第11話:神速の中国大返しと、泥の上の執念
秀吉の驚異的な決断力と、軍師・黒田官兵衛の卓越した交渉術、そして毛利側の外交僧である安国寺恵瓊の思惑が交錯する中、備中高松城の講和の話し合いは、わずか一日という戦国の常識を覆す異常な速度でまとめ上げられた。
本能寺の変が起きたという天下を揺るがす事実を、官兵衛は毛利側に一ミリも悟らせなかった。
「織田信長様の大軍勢が、すでに京を出立し、まもなくこの地に到着する。そうなれば毛利は根絶やしにされ、滅亡を免れない。だが今、城主・清水宗治の首一つを差し出せば、領土の割譲をもって城兵の命は助けよう」
官兵衛は冷や汗一つかかず、まるで毛利の命運を弄ぶような圧倒的な強者の態度を崩さずに、和睦を強要したのだ。
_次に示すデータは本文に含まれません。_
(** * ai_quant: a shallow embedding of the trading pipeline's deterministic parts

    The Go sources model money, prices and quantities as [float64].  Unless a
    definition says otherwise they are embedded here as exact rationals [Q]
    (the real-number reading of the arithmetic); the indicator kit and the
    futures order sizing are embedded over IEEE binary64 ([PrimFloat], see
    [F64]) where rounding is observable.
    Network calls, the clock, UUIDs and JSON decoding are inputs of the
    embedded functions (oracles), so every function below is executable. *)

From Stdlib Require Import QArith Qround Qminmax Qabs.
From Stdlib Require Import List String Ascii Bool ZArith Lia Sorting.Sorted Sorting.Permutation.
From Stdlib Require Import Numbers.DecimalString.
From Stdlib Require Import Floats Uint63.
Import ListNotations.

Open Scope string_scope.
Open Scope Q_scope.

(* ------------------------------------------------------------------ *)
(** ** Go helpers: comparisons, formatting and string functions *)

Module Go.

(** Go's [<] and [<=] on (non-NaN) float64, as booleans on [Q]. *)
Definition ltb (a b : Q) : bool := negb (Qle_bool b a).
Definition leb (a b : Q) : bool := Qle_bool a b.

Lemma ltb_true a b : ltb a b = true <-> a < b.
Proof.
  unfold ltb. rewrite negb_true_iff. split; intro H.
  - apply Qnot_le_lt. intro H'. apply Qle_bool_iff in H'. congruence.
  - destruct (Qle_bool b a) eqn:E; [|reflexivity].
    apply Qle_bool_iff in E. exfalso. apply (Qlt_not_le a b); assumption.
Qed.

Lemma ltb_false a b : ltb a b = false <-> b <= a.
Proof.
  unfold ltb. rewrite negb_false_iff. apply Qle_bool_iff.
Qed.

Lemma leb_true a b : leb a b = true <-> a <= b.
Proof. apply Qle_bool_iff. Qed.

Lemma leb_false a b : leb a b = false <-> b < a.
Proof.
  unfold leb. split; intro H.
  - apply Qnot_le_lt. intro H'. apply Qle_bool_iff in H'. congruence.
  - destruct (Qle_bool a b) eqn:E; [|reflexivity].
    apply Qle_bool_iff in E. exfalso. apply (Qlt_not_le b a); assumption.
Qed.

(** Decimal rendering of a natural number. *)
Definition string_of_N (n : N) : string :=
  NilZero.string_of_uint (N.to_uint n).

Fixpoint pad_left (k : nat) (s : string) : string :=
  match k with
  | O => s
  | S k' => if (String.length s <? S k')%nat then "0" ++ pad_left k' s else s
  end.

(** [strconv.FormatFloat(q, 'f', d, 64)] / [fmt.Sprintf("%.<d>f", q)]:
    the value rounded to [d] decimals (to nearest) and printed with exactly
    [d] fractional digits. *)
Definition format_fixed (d : nat) (q : Q) : string :=
  let m := (10 ^ Z.of_nat d)%Z in
  let n := Qfloor (q * inject_Z m + (1 # 2)) in
  let a := Z.abs_N n in
  let ip := (a / Z.to_N m)%N in
  let fp := (a mod Z.to_N m)%N in
  (if (n <? 0)%Z then "-" else "") ++ string_of_N ip ++
  (match d with O => "" | _ => "." ++ pad_left d (string_of_N fp) end).
Definition visit2 : SourceRecord :=
  visit_row (Some "V2") (patient_of "P2" "Bergen")
    no_provider (room "North" "102")
    (Some (timestamp_of_date 2022 1 1)).

Definition two_visits : DataFrame := [visit1; visit2].

(** One patient, one visit, no readable visit date. *)
Definition undated_visit : DataFrame :=
  [ visit_row (Some "V9") (patient_of "P9" "Oslo")
      (doctor "Ann" "MD" "Cardiology") (room "North" "101") None ].

(** One patient, one visit, on the morning of the cutoff day. *)
Definition morning_visit : DataFrame :=
  [ visit_row (Some "V8") (patient_of "P8" "Oslo")
      (doctor "Ann" "MD" "Cardiology") (room "North" "101")
      (Some (timestamp_of 2021 12 31 8 30 0)) ].

(** A visit without patient, insurance, billing, prescription or lab
    identifiers. *)
Definition anonymous_visit : DataFrame :=
  [ visit_row (Some "V7") no_patient (doctor "Ann" "MD" "Cardiology")
      (room "North" "101") None ].

(** A visit whose doctor is named but has no title recorded. *)
Definition untitled_doctor : DataFrame :=
  [ visit_row (Some "V5") (patient_of "P5" "Oslo")
      {| doctor_name := Some "Ann"; doctor_title := None;
         doctor_department := Some "Cardiology" |}
      (room "North" "101") None ].

(** The fact row of [untitled_doctor]: no provider key. *)
Definition untitled_doctor_fact : FactVisit :=
  {| fact_visit_id := Some "V5"; fact_patient_id := Some "P5";
     fact_insurance_id := None; fact_billing_id := None;
     fact_location_id := Some 1%Z; fact_provider_id := None;
     fact_primary_diagnosis_id := None; fact_secondary_diagnosis_id := None;
     fact_treatment_id := None; fact_prescription_id := None;
     fact_lab_order_id := None; fact_visit_date := None;
     fact_visit_type := None |}.

(** Every frame in one partition, and the Location frame cut after its first
    row. *)
Definition one_partition : Engine :=
  {| provider_layout := []; location_layout := [];
     primary_diagnosis_layout := []; secondary_diagnosis_layout := [];
     treatment_layout := [] |}.

Definition split_location : Engine :=
  {| provider_layout := []; location_layout := [1];
     primary_diagnosis_layout := []; secondary_diagnosis_layout := [];
     treatment_layout := [] |}.

(** The Provider dimension of [two_visits], its only row, and that row's
    business key once the doctor was renamed. *)
Definition two_visits_providers : list DimProvider :=
  create_dim_provider [] two_visits.
(** The two halves of the 64 bit hash, put together again. *)
Lemma newRecord_halves (hashCode : Z) :
  let r := newRecord hashCode in
  (hb r mod 2 ^ 32) * 2 ^ 32 + ha r mod 2 ^ 32
  = (hashCode * G_FACTOR_64) mod 2 ^ 64.
Proof.
  cbv zeta. unfold newRecord. cbn [ha hb].
  rewrite !toInt_mod_2_32, lushr_32, toLong_mod_2_64.
  set (u := (hashCode * G_FACTOR_64) mod 2 ^ 64).
  assert (Hu : 0 <= u < 2 ^ 64) by (apply Z.mod_pos_bound; lia).
  rewrite (Z.mod_small (u / 2 ^ 32)).
  - assert (E : toLong (hashCode * G_FACTOR_64) mod 2 ^ 32 = u mod 2 ^ 32).
    { rewrite <- (Z.mod_mod_divide (toLong (hashCode * G_FACTOR_64))
                                   (2 ^ 64) (2 ^ 32))
        by (exists (2 ^ 32); reflexivity).
      rewrite toLong_mod_2_64. reflexivity. }
    rewrite E. pose proof (Z.div_mod u (2 ^ 32) ltac:(lia)). lia.
  - split; [apply Z.div_pos; lia | apply Z.div_lt_upper_bound; lia].
Qed.

(** G_FACTOR_64 is odd, so multiplying by it can be undone modulo 2^64. *)
Lemma G_FACTOR_64_inverse (h : Z) :
  ((h * G_FACTOR_64) mod 2 ^ 64 * 17428512612931826493) mod 2 ^ 64
  = h mod 2 ^ 64.
Proof.
  rewrite Z.mul_mod_idemp_l by lia.
  rewrite <- Z.mul_assoc, Z.mul_mod by lia.
  replace ((G_FACTOR_64 * 17428512612931826493) mod 2 ^ 64) with 1
    by reflexivity.
  rewrite Z.mul_1_r, Z.mod_mod by lia. reflexivity.
Qed.

Lemma index_quotient (hash_i length : Z) :
  0 <= length <= MAX_VALUE ->
  index hash_i length = (hash_i mod 2 ^ 32) * length / 2 ^ 32 /\
  0 <= (hash_i mod 2 ^ 32) * length < 2 ^ 63.
Proof.
  unfold MAX_VALUE. intros Hl. unfold index.
  change 4294967295 with (Z.ones 32). rewrite Z.land_ones by lia.
  pose proof (Z.mod_pos_bound hash_i (2 ^ 32) ltac:(lia)) as Hu.
  set (u := hash_i mod 2 ^ 32) in *.
  assert (Hp : 0 <= u * length < 2 ^ 63) by nia.
  split; [| exact Hp].
  rewrite toLong_id by lia.
  rewrite lushr_32, Z.mod_small by lia.
  apply toInt_id. unfold MAX_VALUE.
  assert (0 <= u * length / 2 ^ 32) by (apply Z.div_pos; lia).
  assert (u * length / 2 ^ 32 < 2 ^ 31)
    by (apply Z.div_lt_upper_bound; nia).
  lia.
Qed.

(** X21: the fast range reduction always yields a legal index: for every
    [int] hash, also a negative one, and every non-empty array the index
    is at least 0 and below the length of the array. *)
Theorem index_in_bounds (hash_i length : Z) :
  0 < length <= MAX_VALUE ->
  0 <= index hash_i length < length.
Proof.
  intros Hl.
  destruct (index_quotient hash_i length ltac:(lia)) as [-> Hp].
  pose proof (Z.mod_pos_bound hash_i (2 ^ 32) ltac:(lia)) as Hu.
  split.
  - apply Z.div_pos; lia.
  - apply Z.div_lt_upper_bound; nia.
Qed.

(** X22: the fast range reduction reaches every index of the array and
    keeps the order of the hashes read as unsigned numbers. *)
Theorem index_onto_and_monotone (length : Z) :
  0 < length <= MAX_VALUE ->
  (forall k, 0 <= k < length -> exists h, isInt h /\ index h length = k) /\
  (forall h1 h2, h1 mod 2 ^ 32 <= h2 mod 2 ^ 32 ->
     index h1 length <= index h2 length).
Proof.
  intros Hl. split.
  - intros k Hk.
    set (u := (k * 2 ^ 32 + length - 1) / length).
    assert (Hlo : k * 2 ^ 32 <= u * length).
    { pose proof (Z.mul_succ_div_gt (k * 2 ^ 32 + length - 1) length
                    ltac:(lia)).
      fold u in H. lia. }
    assert (Hhi : u * length <= k * 2 ^ 32 + length - 1).
    { pose proof (Z.mul_div_le (k * 2 ^ 32 + length - 1) length ltac:(lia)).
      fold u in H. lia. }
    assert (Hu : 0 <= u < 2 ^ 32).
    { unfold MAX_VALUE in Hl. split.
      - apply Z.div_pos; lia.
      - apply Z.div_lt_upper_bound; nia. }
    exists (toInt u). split; [apply toInt_range |].
    destruct (index_quotient (toInt u) length ltac:(lia)) as [-> _].
    rewrite toInt_mod_2_32, Z.mod_small by exact Hu.
    symmetry. apply Z.div_unique with (r := u * length - k * 2 ^ 32).
    + unfold MAX_VALUE in Hl. lia.
    + lia.
  - intros h1 h2 Hle.
    destruct (index_quotient h1 length ltac:(lia)) as [-> _].
    destruct (index_quotient h2 length ltac:(lia)) as [-> _].
    pose proof (Z.mod_pos_bound h1 (2 ^ 32) ltac:(lia)).
    apply Z.div_le_mono; [lia | nia].
Qed.

(** X23: a [Record] keeps the whole 64 bit hash of its key, so that keys
    with different hash codes never get the same pair of hashes. *)
Theorem newRecord_injective (h1 h2 : Z) :
  isInt h1 -> isInt h2 -> h1 <> h2 -> newRecord h1 <> newRecord h2.
Proof.
  unfold isInt, MAX_VALUE. intros H1 H2 Hne E. apply Hne.
  pose proof (newRecord_halves h1) as E1.
  pose proof (newRecord_halves h2) as E2.
  cbv zeta in E1, E2. rewrite E in E1. rewrite E1 in E2.
  apply (f_equal (fun x => (x * 17428512612931826493) mod 2 ^ 64)) in E2.
  cbv beta in E2. rewrite !G_FACTOR_64_inverse in E2.
  pose proof (Z.div_mod h1 (2 ^ 64) ltac:(lia)).
  pose proof (Z.div_mod h2 (2 ^ 64) ltac:(lia)).
  pose proof (Z.mod_pos_bound h1 (2 ^ 64) ltac:(lia)).
  lia.
Qed.

(** X24: the hashes of a record form an arithmetic progression in [int]
    arithmetic: [hash(0)] is [hb] and [hash(i + 1)] is [hash(i) + ha], so
    that the family can be walked with one addition per hash. *)
Theorem hash_progression (hashCode i : Z) :
  let r := newRecord hashCode in
  hash r 0 = hb r /\
  hash r (i + 1) = toInt (hash r i + ha r).
Proof.
  cbv zeta. unfold hash. split.
  - rewrite Z.mul_0_r. change (toInt 0) with 0. rewrite Z.add_0_l.
    apply toInt_id. apply toInt_range.
  - set (a := ha (newRecord hashCode)). set (b := hb (newRecord hashCode)).
    rewrite (toInt_add_l (toInt (a * i) + b) a).
    replace (toInt (a * i) + b + a) with (toInt (a * i) + (b + a)) by lia.
    rewrite !toInt_add_l. f_equal. lia.
Qed.

Lemma index_in_bounds_witness :
  0 < 10 <= MAX_VALUE /\ 0 <= index (-1) 10 < 10.
Proof.
  assert (H : 0 < 10 <= MAX_VALUE) by (unfold MAX_VALUE; lia).
  split; [exact H |]. exact (index_in_bounds (-1) 10 H).
Defined.

Lemma index_onto_and_monotone_witness :
  0 < 10 <= MAX_VALUE /\
  (forall k, 0 <= k < 10 -> exists h, isInt h /\ index h 10 = k).
Proof.
  assert (H : 0 < 10 <= MAX_VALUE) by (unfold MAX_VALUE; lia).
  split; [exact H |]. exact (proj1 (index_onto_and_monotone 10 H)).
Defined.

Lemma newRecord_injective_witness :
  (isInt 1 /\ isInt 2 /\ 1 <> 2) /\ newRecord 1 <> newRecord 2.
Proof.
  assert (H1 : isInt 1) by (unfold isInt, MAX_VALUE; lia).
  assert (H2 : isInt 2) by (unfold isInt, MAX_VALUE; lia).
  assert (H3 : 1 <> 2) by lia.
  split; [exact (conj H1 (conj H2 H3)) |].
  exact (newRecord_injective 1 2 H1 H2 H3).
Defined.

End UniversalHashFacts.

(** ** A fork on a range of odd length *)

Module ForkFacts.
Import JavaInt JavaIntFacts CustomCC CustomCCFacts Coverage ForestFacts.

Lemma odd_half (s : Z) : Z.odd s = true -> s = 2 * (s / 2) + 1.
Proof.
  intros H. pose proof (Z.div_mod s 2 ltac:(lia)) as E.
  rewrite Zmod_odd, H in E. exact E.
Qed.

(** With the constants of the post the root task of an array of 20001
    elements has the pending count 1. *)
Lemma post_root_20001 (availableProcessors : Z) (arr : list Z) :
  1 <= availableProcessors < 2 ^ 29 ->
  Z.of_nat (length arr) = 20001 ->
  newCustomCC (post_TARGET_LEAVES availableProcessors) post_MIN_SIZE_PER_LEAF
              arr
  = mkCustomCC 20001 0 1.
Proof.
  intros H Hlen. unfold newCustomCC. rewrite Hlen.
  rewrite post_computeInitialPending_20001 by exact H. reflexivity.
Qed.

(** C4, at a task that forks on a range of odd length (the root task of
    an array of 20001 elements is one): the first sub task is given the
    pending count p - 1 and the range of floor(size / 2) elements behind
    the front floor(size / 2) elements of the task, which ends one index
    before the range of the task ends; it is not the back half of the
    range, and the last index of the range is neither in the range of the
    sub task nor in the leaf range of any task of the forest. *)
Theorem compute_fork_misses_back_index (len : Z) (t : CustomCC) :
  len <= MAX_VALUE -> inside len t ->
  1 <= pending t -> Z.odd (size t) = true ->
  let half := size t / 2 in
  let last := pos t + size t - 1 in
  exists rest,
    forked t = mkCustomCC half (pos t + half) (pending t - 1) :: rest /\
    pos t + half + half = last /\
    inRange last (pos t, size t) /\
    ~ inRange last (pos t + half, half) /\
    (forall r, In r (leafRanges (S (Z.to_nat (pending t))) t) ->
       ~ inRange last r).
Proof.
  intros Hlen Ht Hp Hodd. cbv zeta.
  destruct t as [s q pd]. unfold inside in Ht.
  cbn [pending size pos] in *. destruct Ht as (_ & Hs & Hq & Hin).
  pose proof (odd_half s Hodd) as Hs2.
  set (h := s / 2) in *.
  set (p := Z.to_nat (pd - 1)).
  assert (Epd : pd = Z.of_nat (S p)) by (unfold p; lia).
  clearbody p. subst pd.
  assert (Hh : 0 <= h) by lia.
  exists (rev (fst (forks (mkCustomCC h q (Z.of_nat p))))).
  split; [| split; [| split; [| split]]].
  - unfold forked. rewrite forks_S by lia. fold h. cbn [fst].
    rewrite rev_app_distr. cbn [rev app].
    replace (Z.of_nat (S p) - 1) with (Z.of_nat p) by lia. reflexivity.
  - lia.
  - unfold inRange. cbn [fst snd]. lia.
  - unfold inRange. cbn [fst snd]. lia.
  - intros r Hr. rewrite Nat2Z.id in Hr.
    rewrite (leafRanges_halves len) in Hr by lia. fold h in Hr.
    apply in_app_or in Hr.
    pose proof (separated_leafRanges len p h q Hlen Hh Hq ltac:(lia)) as S1.
    pose proof (separated_leafRanges len p h (q + h) Hlen Hh ltac:(lia)
                  ltac:(lia)) as S2.
    unfold inRange. destruct Hr as [Hr | Hr].
    + destruct (separated_In _ _ _ r S1 Hr) as (_ & _ & Hend). lia.
    + destruct (separated_In _ _ _ r S2 Hr) as (_ & _ & Hend). lia.
Qed.

Lemma compute_fork_misses_back_index_witness :
  let t := mkCustomCC 20001 0 1 in
  (20001 <= MAX_VALUE /\ inside 20001 t /\ 1 <= pending t
   /\ Z.odd (size t) = true) /\
  exists rest,
    forked t = mkCustomCC 10000 10000 0 :: rest /\
    inRange 20000 (pos t, size t) /\
    ~ inRange 20000 (10000, 10000) /\
    (forall r, In r (leafRanges 2 t) -> ~ inRange 20000 r).
Proof.
  intros t.
  assert (H1 : 20001 <= MAX_VALUE) by (unfold MAX_VALUE; lia).
  assert (H2 : inside 20001 t) by (unfold inside, t; cbn; lia).
  assert (H3 : 1 <= pending t) by (unfold t; cbn; lia).
  assert (H4 : Z.odd (size t) = true) by reflexivity.
  destruct (compute_fork_misses_back_index 20001 t H1 H2 H3 H4)
    as (rest & Ha & _ & Hc & Hd & He).
  split; [exact (conj H1 (conj H2 (conj H3 H4))) |].
  exists rest. split; [exact Ha |]. split; [exact Hc |].
  split; [exact Hd | exact He].
Defined.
毛利陣営は、眼前に広がる絶望的な泥の海と、飢えに苦しむ高松城の惨状を前にして完全に士気を失っていた。信長本軍の到着というハッタリの恐怖は、彼らの抵抗の意志をへし折る決定打となった。
水攻めによって身動きが取れず、どう足掻いても勝ち目がないと悟った毛利側は、ついにこの無慈悲な条件を呑むこととなる。
六月四日の朝。
梅雨の重い雲が垂れ込め、細い雨が水面を叩く中、高松城主・清水宗治は、水没した城から一艘の小舟に乗って漕ぎ出した。
彼は自らの命と引き換えに数千の城兵を救うという約束に従い、船上で見事な舞を舞い、辞世の句を詠み上げた。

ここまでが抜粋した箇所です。